When all sides of the second member 4 have been measured, the measured planar state is evaluated as flatness using spreadsheet software that automatically calculates flatness. The flatness evaluation is executed by the control unit 170 or another computer. The flatness in this embodiment is a value indicating the flatness of the support surface of the mask 1, which is determined for the entire second member 4. Further, the amount of adjustment refers to the degree of height adjustment required to make the support surface of the mask 1 have a desired flatness, and is indicated by the position and height at which adjustment by the height adjuster 5 is required. In this example, the calculation formula described in the flatness adjustment method is preset in the spreadsheet software, and by inputting the measured value into the measurement value input field, the flatness and adjustment amount can be automatically calculated.

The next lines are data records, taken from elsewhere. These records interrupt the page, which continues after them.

(** X7. Once more than the time to live has passed after a [setCache]
    that reached the store, [getCache] answers null for that key, whether
    or not the store answers now, and the fast tier no longer holds the
    key. *)
Theorem getCache_after_ttl
    (e1 e2 : env) (k : string) (v : songInfo) (st : state) :
  List.NoDup (keys (memoryCache st)) ->
  kvUp e1 = true ->
  now e2 - now e1 > CACHE_TTL_MS ->
  valueOf (getCache e2 k) (stateAfter (setCache e1 k v) st) = Returned None
  /\ mapGet k (memoryCache (stateAfter (getCache e2 k)
                              (stateAfter (setCache e1 k v) st))) = None.
Proof.
  intros Hnd Hup Hlate.
  pose proof (setCacheAt_keys_distinct MAX_MEMORY_CACHE_SIZE e1 k v st Hnd) as Hnd'.
  revert Hnd'. unfold stateAfter, valueOf, setCache. rewrite setCacheAt_run, Hup.
  cbn [snd memoryCache]. intros Hnd'.
  set (mem := mapSet k {| data := v; timestamp := now e1 |}
                (evict MAX_MEMORY_CACHE_SIZE (memoryCache st))) in *.
  assert (Hget : mapGet k mem = Some {| data := v; timestamp := now e1 |})
    by apply mapGet_mapSet_eq.
  assert (Hgone : mapGet k (mapDelete k mem) = None)
    by now apply mapGet_mapDelete_eq.
  run. cbn [memoryCache kvStore requests]. rewrite Hget. cbn [timestamp].
  destruct (Z.gtb_spec (now e2 - now e1) CACHE_TTL_MS) as [_|]; [|lia].
  cbn [negb fst snd memoryCache kvStore].
  destruct (kvUp e2); cbn [fst snd memoryCache kvStore]; [|auto].
  rewrite lookup_insert_eq. cbn [kvExpires].
  destruct (Z.ltb_spec (now e2) (now e1 + CACHE_TTL_SECONDS * 1000)) as [Hlive|_].
  - unfold CACHE_TTL_MS in Hlate. lia.
  - auto.
Qed.

Lemma getCache_after_ttl_witness :
  valueOf (getCache (quietEnv 1800001) "song:a:b")
          (stateAfter (setCache (quietEnv 0) "song:a:b" foundInfo) emptyState) =
    Returned None
  /\ mapGet "song:a:b"
       (memoryCache (stateAfter (getCache (quietEnv 1800001) "song:a:b")
          (stateAfter (setCache (quietEnv 0) "song:a:b" foundInfo) emptyState)))
     = None.
Proof.
  apply (getCache_after_ttl (quietEnv 0) (quietEnv 1800001));
    [constructor|reflexivity|reflexivity].
Defined.

(** X8. A record written through to the store is found by a process that
    starts cold, as long as the store still holds it; the promotion stamps
    it with the current time, so the fast tier of that process goes on
    serving it for a further time to live, that is, until almost twice the
    time to live after it was written. *)
Theorem store_round_trip
    (e1 e2 e3 : env) (k : string) (v : songInfo) (st : state) :
  kvUp e1 = true -> kvUp e2 = true ->
  now e2 < now e1 + CACHE_TTL_MS ->
  now e3 - now e2 <= CACHE_TTL_MS ->
  valueOf (getCache e2 k) (coldStart (stateAfter (setCache e1 k v) st)) =
    Returned (Some {| cachedData := v; cachedLayer := kv |})
  /\ valueOf (getCache e3 k)
       (stateAfter (getCache e2 k)
          (coldStart (stateAfter (setCache e1 k v) st))) =
     Returned (Some {| cachedData := v; cachedLayer := memory |}).
Proof.
  intros Hup1 Hup2 Hlive Hfresh.
  assert (Hpromote :
    getCache e2 k (coldStart (stateAfter (setCache e1 k v) st)) =
    (Returned (Some {| cachedData := v; cachedLayer := kv |}),
     {| memoryCache := [(k, {| data := v; timestamp := now e2 |})];
        kvStore := kvStore (stateAfter (setCache e1 k v) st);
        requests := [] |})).
  { rewrite (getCache_promote e2 k _ v); [reflexivity|reflexivity|].
    split; [exact Hup2|].
    exists {| kvData := v; kvExpires := now e1 + CACHE_TTL_SECONDS * 1000 |}.
    unfold coldStart, stateAfter, setCache. rewrite setCacheAt_run, Hup1.
    cbn [snd kvStore kvExpires kvData]. rewrite lookup_insert_eq.
    unfold CACHE_TTL_MS in Hlive. auto. }
  unfold valueOf.
  change (stateAfter (getCache e2 k) ?x) with (snd (getCache e2 k x)).
  rewrite Hpromote. cbn [fst snd].
  split; [reflexivity|].
  rewrite (getCache_memory_hit e3 k _ {| data := v; timestamp := now e2 |});
    [reflexivity| |exact Hfresh].
  cbn. now rewrite String.eqb_refl.
Qed.

Lemma store_round_trip_witness :
  valueOf (getCache (quietEnv 1799999) "song:a:b")
          (coldStart (stateAfter (setCache (quietEnv 0) "song:a:b" foundInfo)
                                 emptyState)) =
    Returned (Some {| cachedData := foundInfo; cachedLayer := kv |})
  /\ valueOf (getCache (quietEnv 3599999) "song:a:b")
       (stateAfter (getCache (quietEnv 1799999) "song:a:b")
          (coldStart (stateAfter (setCache (quietEnv 0) "song:a:b" foundInfo)
                                 emptyState))) =
     Returned (Some {| cachedData := foundInfo; cachedLayer := memory |}).
Proof.
  apply (store_round_trip (quietEnv 0) (quietEnv 1799999) (quietEnv 3599999));
    [reflexivity|reflexivity|reflexivity|vm_compute; discriminate].
Defined.

(** *** Requests and stored records *)


Ltac scrape_paths :=
  unfold scrape, axiosGet, stateAfter, setCache; step;
  repeat
    (match goal with
     | |- context [setCacheAt ?c ?e' ?k' ?i ?s] =>
         rewrite (setCacheAt_run c e' k' i s)
     | |- context [match ?x with _ => _ end] =>
         lazymatch x with
         | context [match _ with _ => _ end] => fail
         | kvUp _ => fail
         | _ => destruct x eqn:?
         end
     end; cbn [fst snd memoryCache kvStore requests]).


(** A record that the scraper returns comes out of the extractor. *)
Lemma scrape_extracted e k artist title st :
  match valueOf (scrape e k artist title) st with
  | Returned (Some i) => exists html, i = extractSongInfo html
  | _ => True
  end.
Proof.
  destruct st as [mem store reqs]. unfold valueOf. scrape_paths; eauto.
Qed.


Lemma Forall_mapSet k v (m : list (string * memEntry)) :
  Forall storableEntry m -> storable (data v) ->
  Forall storableEntry (mapSet k v m).
Proof.
  intros Hm Hv. induction Hm as [|[k' v'] r Hx Hr IH]; cbn.
  - now constructor.
  - destruct (String.eqb k k'); constructor; auto.
Qed.

Lemma Forall_mapDelete k (m : list (string * memEntry)) :
  Forall storableEntry m -> Forall storableEntry (mapDelete k m).
Proof.
  intros Hm. induction Hm as [|[k' v'] r Hx Hr IH]; cbn; [constructor|].
  destruct (String.eqb k k'); [exact Hr|now constructor].
Qed.

Lemma Forall_mapGet k v (m : list (string * memEntry)) :
  Forall storableEntry m -> mapGet k m = Some v -> storable (data v).
Proof.
  intros Hm. induction Hm as [|[k' v'] r Hx Hr IH]; cbn; [discriminate|].
  destruct (String.eqb k k'); [|exact IH]. now intros [= <-].
Qed.

Lemma Forall_evict cap (m : list (string * memEntry)) :
  Forall storableEntry m -> Forall storableEntry (evict cap m).
Proof.
  intros Hm. unfold evict. destruct (cap <=? List.length m)%nat; [|exact Hm].
  destruct m as [|[k0 e0] r]; [exact Hm|]. now apply Forall_mapDelete.
Qed.

Lemma extracted_storable html :
  truthyNumber (bpm (extractSongInfo html)) = true ->
  storable (extractSongInfo html).
Proof.
  unfold storable, extractSongInfo.
  rewrite ExtractFacts.fold_extractStep_bpm by now left. cbn [bpm nullInfo].
  destruct (ExtractSpec.firstSome ExtractSpec.bareTempo (ddTags html)) as [b|] eqn:Hb;
    [|discriminate].
  intros _. eapply ExtractFacts.firstSome_range;
    [apply ExtractFacts.bareTempo_range|exact Hb].
Qed.

Lemma setCache_clean e k i st :
  cleanCache st -> storable i -> cleanCache (stateAfter (setCache e k i) st).
Proof.
  intros [Hmem Hkv] Hi. unfold stateAfter, setCache. rewrite setCacheAt_run.
  split; cbn [snd memoryCache kvStore].
  - apply Forall_mapSet; [now apply Forall_evict|exact Hi].
  - destruct (kvUp e); [|exact Hkv]. now apply map_Forall_insert_2.
Qed.

Lemma getCache_clean e k st :
  cleanCache st ->
  cleanCache (stateAfter (getCache e k) st)
  /\ match valueOf (getCache e k) st with
     | Returned (Some c) => storable (cachedData c)
     | _ => True
     end.
Proof.
  intros [Hmem Hkv]. destruct st as [mem store reqs]. cbn in Hmem, Hkv.
  unfold cleanCache. run. cbn.
  destruct (mapGet k mem) as [en|] eqn:Hget; cbn.
  - pose proof (Forall_mapGet _ _ _ Hmem Hget) as Hen.
    destruct (now e - timestamp en >? CACHE_TTL_MS)%Z; cbn; [|auto].
    pose proof (Forall_mapDelete k _ Hmem) as Hdel.
    destruct (kvUp e); cbn; [|auto].
    destruct (store !! k) as [s|] eqn:Hs; cbn; [|auto].
    pose proof (map_Forall_lookup_1 _ _ _ _ Hkv Hs) as Hgood. cbn in Hgood.
    destruct (now e <? kvExpires s)%Z; cbn; [|auto].
    repeat split; auto. now apply Forall_mapSet.
  - destruct (kvUp e); cbn; [|auto].
    destruct (store !! k) as [s|] eqn:Hs; cbn; [|auto].
    pose proof (map_Forall_lookup_1 _ _ _ _ Hkv Hs) as Hgood. cbn in Hgood.
    destruct (now e <? kvExpires s)%Z; cbn; [|auto].
    repeat split; auto. now apply Forall_mapSet.
Qed.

It can be calculated. For flatness, when all measured values for each side of the second member 4 are input, the flatness will be displayed in the flatness display field, and if the value displayed in the flatness display field has the desired accuracy, adjustment is possible. It will be completed. If the desired accuracy is not achieved, perform the following flatness adjustment. In this way, the control unit 170 determines the insertion position of the adjustment tool and the amount of height adjustment by the inserted adjustment tool.

(Flatness adjustment method)
In this embodiment, the flatness is calculated based on the planar state of the partial members 4a and 4c corresponding to the two long sides of the second member 4 and the partial members 4b and 4d corresponding to the two short sides of the second member 4. Then, determine whether adjustment is possible. When adjustment is necessary, the necessary number of height adjusters 5 are prepared based on the value displayed in the adjustment amount display field, and the height adjusters 5 are sandwiched between the first member 3 and the second member 4 to perform the adjustment.

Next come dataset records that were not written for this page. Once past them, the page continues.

Lemma examples_locked_reachable :
  reachable concurrent_unordered_map.method examples.locked.
Proof.
  eapply reachable_step; [eapply reachable_step|].
  - apply reachable_init, construct_quiescent.
  - by apply (step_call _ 0
                (concurrent_unordered_map.call_insert_or_assign 1 10)).
  - by apply (step_lock _ 0
                (concurrent_unordered_map.call_insert_or_assign 1 10)).
Qed.

Lemma examples_access_step :
  step concurrent_unordered_map.method 0 ev_access
    examples.locked examples.inserted.
Proof.
  unfold examples.inserted.
  by apply (step_access _ 0
              (concurrent_unordered_map.call_insert_or_assign 1 10)
              (concurrent_unordered_map.unordered_map_insert_or_assign 1 10)
              (λ _, Unlock (Ret ret_void)) tt).
Qed.

Lemma guard_serializes_operations_witness :
  (reachable concurrent_unordered_map.method examples.locked
   ∧ in_critical_section (examples.locked.2 0)
   ∧ step concurrent_unordered_map.method 0 ev_access
       examples.locked examples.inserted
   ∧ m_mutex examples.locked.1 = Some 0
   ∧ ∀ t', t' ≠ 0 → ¬ in_critical_section (examples.locked.2 t'))
  ∧ (holds examples.fresh_map ∅
     ∧ ∃ P,
         (execution concurrent_unordered_map.method
            (examples.fresh_map, λ _, Idle) examples.racing
            (examples.holding, P)
          ∧ ∀ t, P t = Idle)
         ∧ ∃ rs,
             run concurrent_unordered_map.method examples.racing
               examples.fresh_map
             = Some (rs, examples.holding)).
Proof.
  split.
  - pose proof examples_locked_reachable as Hreach.
    pose proof examples_access_step as Hstep.
    destruct (proj1 (proj1 guard_serializes_operations) nat _ _ nat
                examples.locked Hreach) as (_ & Howner & Haccess).
    split_and!; [exact Hreach|exact I|exact Hstep|..].
    + exact (Howner 0 I).
    + exact (proj2 (Haccess 0 examples.inserted Hstep)).
  - assert (holds examples.fresh_map ∅) as Hh
      by (split; vm_compute; reflexivity).
    split; [exact Hh|].
    destruct examples_racing_execution as (P & Hexec & Hidle).
    exists P. split; [by split|].
    exact (proj2 (proj1 guard_serializes_operations) nat _ _ nat
             examples.fresh_map examples.holding ∅ examples.racing P
             Hh Hexec Hidle).
Defined.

In calculating the adjustment amount of the height adjuster 5, first, calculation of the flatness of the second member 4 will be explained. In the flatness calculation, the amount of displacement for each measurement position is calculated based on the values measured on the surface of each of the partial members 4a to 4d of the second member 4 using the flatness measuring tool 106. In this example, it is assumed that two measurement values are obtained for each location as described above. In the following explanation, the amount of displacement D indicates the amount of displacement at a certain measurement point, and the amount of displacement at the first point is D ₁ and the amount of displacement at the nth point is D _n . Furthermore, the first measurement value at the first location is M ₁₁ , the second measurement value is M ₁₂ , the first measurement value at the n-th location is M _n1 , and the second measurement value is M _n2 . Further, the measurement interval is assumed to be G (mm).

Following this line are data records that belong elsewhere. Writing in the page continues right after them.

(** [s.endswith(suffix)] *)
Definition endswith (s suffix : string) : bool :=
  (String.length suffix <=? String.length s)%nat
  && String.eqb (drop (String.length s - String.length suffix) s) suffix.

(** [sep.join(parts)] *)
Definition join (sep : string) (parts : list string) : string :=
  String.concat sep parts.

(** [s.replace(old, new, 1)]: the first occurrence only; an empty [old]
    occurs at position 0. *)
Fixpoint replace_first (old new s : string) : string :=
  if String.prefix old s then new ++ drop (String.length old) s
  else match s with
       | EmptyString => EmptyString
       | String c s' => String c (replace_first old new s')
       end.

(** For the text after an opening parenthesis: how many characters the
    greedy [.*\)] takes, up to and including the last closing parenthesis
    before the end of the line ([.] does not cross a newline). *)
Fixpoint last_close (s : string) : option nat :=
  match s with
  | EmptyString => None
  | String c s' =>
      if Ascii.eqb c "010" then None
      else match last_close s' with
           | Some n => Some (S n)
           | None => if Ascii.eqb c ")" then Some 1 else None
           end
  end.

(** [re.sub(r"\(.*\)", repl, s)]: matches are found left to right and do
    not overlap; [skip] counts the characters of the current match that
    are still to be dropped. *)
Fixpoint re_sub_parens_from (repl : string) (skip : nat) (s : string) : string :=
  match s with
  | EmptyString => EmptyString
  | String c s' =>
      match skip with
      | S k => re_sub_parens_from repl k s'
      | O =>
          if Ascii.eqb c "("
          then match last_close s' with
               | Some n => repl ++ re_sub_parens_from repl n s'
               | None => String c (re_sub_parens_from repl 0 s')
               end
          else String c (re_sub_parens_from repl 0 s')
      end
  end.

Definition re_sub_parens (repl s : string) : string :=
  re_sub_parens_from repl 0 s.

(** [c in s] for a character. *)
Fixpoint has_char (c : ascii) (s : string) : bool :=
  match s with
  | EmptyString => false
  | String d s' => Ascii.eqb d c || has_char c s'
  end.

End PyStr.

(** ** The astroid nodes the script reads

    astroid itself (parsing, scopes, [lookup], [qname], [as_string]) is a
    library; a node carries here the attributes the script reads off it. *)
Module Astroid.

(** A binding site returned by [scope.lookup(name)[1]]. *)
Inductive Binding : Type :=
| ImportFrom (root_name : string) (modname : string)
             (names : list (string * option string)) (level : option nat)
    (** [from modname import a as b, ...] in module [root_name] *)
| Import_ (names : list (string * option string))
    (** [import a as b, ...] *)
| ClassDef_site (qname : string)
    (** a class statement; [qname] is its [qname()] *)
| AssignName_site (scope_qname : string) (name : string)
    (** an assigned name; [scope_qname] is [scope().qname()] *)
| Other_site.
    (** any other node (function definition, argument, ...) *)

(** [lookup_node.lookup]: from a name to its binding sites, in order. *)
Definition Scope : Type := string -> list Binding.

(** What [resolve_qualname] reads off its [node] argument. *)
Record NodeNG : Type := mkNode {
  is_Call : bool;          (** [isinstance(node, astroid.nodes.Call)] *)
  lookup : Scope           (** the [lookup] of the node or of its scope *)
}.

(** Expressions found in base lists and annotations. [text] is the node's
    [as_string()] where the script asks for it. *)
Inductive expr : Type :=
| Const (value : string) (text : string) (sc : Scope)
| Name (name : string) (sc : Scope)
| Attribute (text : string) (sc : Scope)
| Subscript (value : expr) (slice : expr)
| Tuple (elts : list expr)
| List_ (elts : list expr)
| BinOp (op : string) (lhs rhs : expr) (text : string)
| OtherExpr (text : string).

(** The target of an annotated assignment. *)
Inductive target : Type :=
| AssignName (name : string)
| AssignAttr (attrname : string)
| OtherTarget.

(** Statements. [OtherStmt] stands for every statement that is neither a
    class nor an annotated assignment (an assignment, a function, an [if]
    block, ...), with the statements nested in it, if any. *)
Inductive stmt : Type :=
| ClassDef (name : string) (bases : list expr) (body : list stmt)
| AnnAssign (tgt : target)
| OtherStmt (children : list stmt).

Record Module_ : Type := mkModule {
  mod_name : string;            (** [node.name], dotted *)
  mod_children : list stmt      (** [node.get_children()] *)
}.

End Astroid.

(** ** Name resolver *)
Module Resolver.
Import PyStr Astroid.

Fixpoint resolve_import_alias (name : string)
    (import_names : list (string * option string)) : string :=
  match import_names with
  | [] => name
  | (import_name, imported_as) :: rest =>
      if String.eqb import_name name then name
      else match imported_as with
           | Some alias =>
               if String.eqb alias name then import_name
               else resolve_import_alias name rest
           | None => resolve_import_alias name rest
           end
  end.

(** The bindings at which the loop of [resolve_qualname] has a [break]. *)
Definition breaks (b : Binding) : bool :=
  match b with
  | ImportFrom _ _ _ _ | Import_ _ | ClassDef_site _ => true
  | AssignName_site _ _ | Other_site => false
  end.

(** The bindings none of the four [isinstance] tests recognises. *)
Definition unrecognised (b : Binding) : bool :=
  match b with
  | Other_site => true
  | _ => false
  end.

(** [if import_from.level:] *)
Definition truthy_level (level : option nat) : option nat :=
  match level with
  | Some (S k) => Some (S k)
  | _ => None
  end.

Section WithAstroid.

(** [module.relative_to_absolute_name(modname, level=level)] of astroid,
    for the module named by the first argument. *)
Variable relative_to_absolute_name : string -> string -> nat -> string.

Definition import_module_name (root_name modname : string)
    (level : option nat) : string :=
  match truthy_level level with
  | Some l => relative_to_absolute_name root_name modname l
  | None => modname
  end.

Definition get_full_import_name (root_name modname : string)
    (names : list (string * option string)) (level : option nat)
    (name : string) : string :=
  let partial_basename := resolve_import_alias name names in
  let module_name := import_module_name root_name modname level in
  module_name ++ "." ++ partial_basename.

(** The [for assignment in assigns] loop; [full_basename] is the value the
    variable holds when the loop reaches [assigns]. The three [break]
    branches return at once; the [AssignName] branch goes on. *)
Fixpoint resolve_loop (basename top_level_name : string)
    (assigns : list Binding) (full_basename : string) : string :=
  match assigns with
  | [] => full_basename
  | ImportFrom root_name modname names level :: _ =>
      let import_name :=
        get_full_import_name root_name modname names level top_level_name in
      replace_first top_level_name import_name basename
  | Import_ names :: _ =>
      let import_name := resolve_import_alias top_level_name names in
      replace_first top_level_name import_name basename
  | ClassDef_site qname :: _ => qname
  | AssignName_site scope_qname name :: rest =>
      resolve_loop basename top_level_name rest (scope_qname ++ "." ++ name)
  | Other_site :: rest =>
      resolve_loop basename top_level_name rest full_basename
  end.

At this time, the displacement amount _D1 at the first location is calculated using the following equation (1).
D ₁ =(M ₁₁ +M ₁₂ )÷2×G...(1)
Further, the displacement amount D _n at the n-th location is calculated using the following equation (2).
D _n =(M _n1 +M _n2 )÷2×G+D _n-1 …(2)
By accumulating the amount of displacement for each measurement location, it is possible to obtain a value representing the amount of displacement on the entire plane.

Here, the second member 4 is composed of a plurality of plate-shaped members for each side. Therefore, it is necessary to take into account the connection of the sides when calculating the amount of displacement. Therefore, in this embodiment, as shown in FIG. 8, the planned installation position 109c is provided in such a way as to straddle the adjacent partial members 4a and 4b of the second member 4. Thereby, the long side and the short side can be connected and measured using the flatness measuring tool 106. Similarly, planned installation positions 109d, 109e, and 109f are provided at the joints of the sides. Thereby, the flatness of the entire second member 4 made up of a plurality of members can be measured.

Next, a plane is calculated using the least squares method from the displacement amount at each measurement position and the measurement position (hereinafter referred to as a least squares plane). Then, when the least squares plane is used as a reference plane, the maximum value and minimum value of the displacement amount are obtained, and the difference between the maximum value and the minimum value is calculated as the flatness. If the flatness meets a predetermined standard, the mask support surface is sufficiently flat; however, if the flatness does not meet the standard, height adjustment is required.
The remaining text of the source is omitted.